E conclui, sem descartar mais um filho: “Hoje eu tenho a Claudia Raia como foco, porque a maternidade foi a coisa mais impressionante que aconteceu na minha vida e vejo que dá tempo de pensar nisso de novo. Eu achava que era amorosa com as pessoas, mas o Vittorio (filho de Galisteu com Alexandre Iódice) desperta em mim um sentimento que eu nem sabia que tinha. Você descobre um amor novo e único dentro de você”, compartilha.
O abusivo e o tóxico
Ainda refletindo sobre amadurecimento e os momentos de virada, Adriane desabafa: “Me livrei de um relacionamento abusivo do mesmo jeito que parei de fumar. Chegou um dia em que eu decidi que aquilo não iria mais me controlar e procurei ajuda de um psiquiatra. Fumei durante 20 anos, pouca gente sabe, porque eu morria de vergonha, fumava escondida. Mentia pra mim e pra todos que eram 10 cigarros por dia – mas, na verdade, eu consumia dois maços por dia. Eu estava na Disney com Vittorio, e me via saindo das filas dos brinquedos, jogando fora o tempo que teria junto do meu filho, pra atravessar o parque até o fumódromo. Na metade do caminho de volta, eu já ficava com vontade de fumar outro. Mentia que ia ao banheiro e ouvia meu filho dizer: mãe, eu sei que você tá indo fumar. Ali eu entendi que havia perdido o controle, que não tinha limites. Parei. Isso tem nove anos”.

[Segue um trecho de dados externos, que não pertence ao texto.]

(* ===== verification/PositionFacts.v ===== *)
(** The net debit cap holds: facts about ledger/position.py. *)
From S2P Require Import Prelude Rows Exceptions DateTime Sha256 Canonical Position.
Open Scope Z_scope.

(** * The store invariant *)

Definition pos_key (r : PositionAccountRow) : string * string := (participant_id r, settlement_window_id r).

Record store_ok (s : PositionStore) : Prop := {
  ok_window_ids : NoDup (window_id <$> windows s);
  ok_position_ids : NoDup (position_account_id <$> positions s);
  ok_position_keys : NoDup (pos_key <$> positions s);
  ok_cap_ids : NoDup (ndc_id <$> caps s);
  ok_cap_amounts : Forall (fun c => 0 < cap_amount_minor c) (caps s);
  (** one active cap per participant *)
  ok_active : forall c1 c2, c1 ∈ caps s -> c2 ∈ caps s -> superseded_at c1 = None ->
    superseded_at c2 = None -> cap_participant_id c1 = cap_participant_id c2 -> c1 = c2;
  (** no position is below the largest cap its participant ever had *)
  ok_within : Forall (fun r => 0 <= net_position_minor r \/
    exists c, c ∈ caps s /\ cap_participant_id c = participant_id r /\
      - net_position_minor r <= cap_amount_minor c) (positions s);
}.

Lemma empty_ok : store_ok empty_positions.
Proof. split; try constructor. by intros c1 c2 ?%not_elem_of_nil. Qed.

(** The abstract view: a participant's net position in a window. *)
Definition net (s : PositionStore) (p w : string) : Z :=
  from_option net_position_minor 0 (get_position_account p w s).

Lemma is_position_key p w r : is_position p w r = true <-> pos_key r = (p, w).
Proof.
  unfold is_position, pos_key. rewrite andb_true_iff, !String.eqb_eq. split; [by intros [-> ->]|by intros [= -> ->]].
Qed.

Lemma get_position_iff s p w r :
  store_ok s -> get_position_account p w s = Some r <-> r ∈ positions s /\ pos_key r = (p, w).
Proof.
  intros Hok. split.
  - intros [Hin Hk%is_position_key]%find_Some. done.
  - intros [Hin Hk]. destruct (get_position_account p w s) as [r'|] eqn:Hf.
    + apply find_Some in Hf as [Hin' Hk'%is_position_key]. f_equal.
      eapply (NoDup_fmap_eq pos_key); [apply Hok|done..|congruence].
    + eapply find_None in Hf; [|exact Hin]. apply is_position_key in Hk. congruence.
Qed.

(** * Effects of the operations *)

Lemma modify_eq f s : modify f s = (Ok tt, f s).
Proof. done. Qed.

(** Everything but the positions. *)
Definition same_frame (s s' : PositionStore) : Prop :=
  windows s' = windows s /\ caps s' = caps s /\ breaches s' = breaches s.

Section Effects.
Context `{HashFn} (platform_mode : string).

Lemma insert_position_effect row s r s' :
  store_ok s -> net_position_minor row = 0 -> insert_position_account row s = (r, s') ->
  match r with
  | Ok _ => store_ok s' /\ same_frame s s' /\ row ∈ positions s' /\
      forall p w, net s' p w = net s p w
  | Err _ => s' = s
  end.
Proof.
  intros Hok Hz. unfold insert_position_account. cbn. unfold elift.
  destruct (List.existsb _ _) eqn:Hid; [by intros [= <- <-]|].
  destruct (List.existsb (is_position _ _) _) eqn:Hkey; [by intros [= <- <-]|]. intros [= <- <-].
  pose proof (not_existsb _ _ Hid) as Hid'. pose proof (not_existsb _ _ Hkey) as Hkey'. destruct Hok.
  split_and!.
  - split; cbn; try done.
    + apply NoDup_fmap_snoc; [done|]. intros y Hy He. apply Hid' in Hy. rewrite He, String.eqb_refl in Hy. done.
    + apply NoDup_fmap_snoc; [done|]. intros y Hy He. apply Hkey' in Hy.
      apply not_true_iff_false in Hy. apply Hy, is_position_key. by rewrite He.
    + apply Forall_app. split; [done|]. apply Forall_singleton. left. by rewrite Hz.
  - done.
  - cbn. apply elem_of_app. right. by left.
  - intros p w. unfold net, get_position_account. cbn. rewrite find_snoc.
    destruct (List.find (is_position p w) (positions s)); [done|]. destruct (is_position p w row); [|done].
    by cbn.
Qed.

Lemma open_position_effect p w c clock s r s' :
  store_ok s -> _open_position_account p w c clock s = (r, s') ->
  match r with
  | Ok row => store_ok s' /\ same_frame s s' /\ row ∈ positions s' /\ pos_key row = (p, window_id w) /\
      forall p' w', net s' p' w' = net s p' w'
  | Err _ => s' = s
  end.
Proof.
  intros Hok. unfold _open_position_account. intros Ho. eff_step; [|done]. eff_step.
  destruct (get_position_account p (window_id w) s) as [row|] eqn:Hg.
  - injection Ho as <- <-. apply get_position_iff in Hg as [Hin Hk]; [|done]. done.
  - inv_eff; try done.
    + by apply insert_position_effect in E1 as (? & ? & ? & ?).
    + by apply insert_position_effect in E1.
Qed.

Após sete anos de terapia, ela diz: “Só descobri que vivi um relacionamento abusivo depois que obtive informações sobre o assunto. Não fui agredida fisicamente, mas ele me jogava pra baixo, manipulava meu psicológico profundamente. Me sentia como uma marionete. A psicoterapia me salvou, fui abrindo minhas caixinhas aos poucos. Quando entendi quais eram os gatilhos e botões que as pessoas não devem apertar em mim, me libertei”.
Acho movimentos libertários como o body positivity fundamentais, embora eu siga em guerra, por exemplo, com meus cabelos brancos – Adriane Galisteu
A versão atriz
Com trabalhos na TV, no cinema e no teatro atuando, ela recorda que quase não insistiu neste caminho após integrar o elenco de ‘Xica da Silva’ da extinta Manchete, sua primeira novela. “Peguei o diretor Walter Avancini (1935-2001) em uma fase difícil, em que ele gritava com todo mundo. Sofri pra caramba! Era um sucesso estrondoso e eles ficavam alongando a trama. Gente, eu morri três vezes na novela – e ressuscitei as três. Voltei bruxa, fantasma, voltei sem orelha! Minha personagem reaparecia detonada, sempre mais sofrida, ficou até muda. Olha, foi um caos. Ali eu prometi pra mim que não faria mais novelas – não é pra mim”. Mas ela voltou e numa experiência feliz em 2018 em ‘O Tempo Não Para’, na Globo.
“Quando a Bibi Ferreira (1922-2019) me convidou para substituir a Lucélia Santos em ‘Deus lhe Pague’ no teatro, como eu tinha essa referência da novela, declinei. Bibi insistiu, pediu que eu fizesse testes, prometeu me ensaiar quatro meses e me colocar em cartaz. E foi genial, um trabalho incrível, um grande sucesso. Uma virada. Depois disso, fiz outros 12 espetáculos”.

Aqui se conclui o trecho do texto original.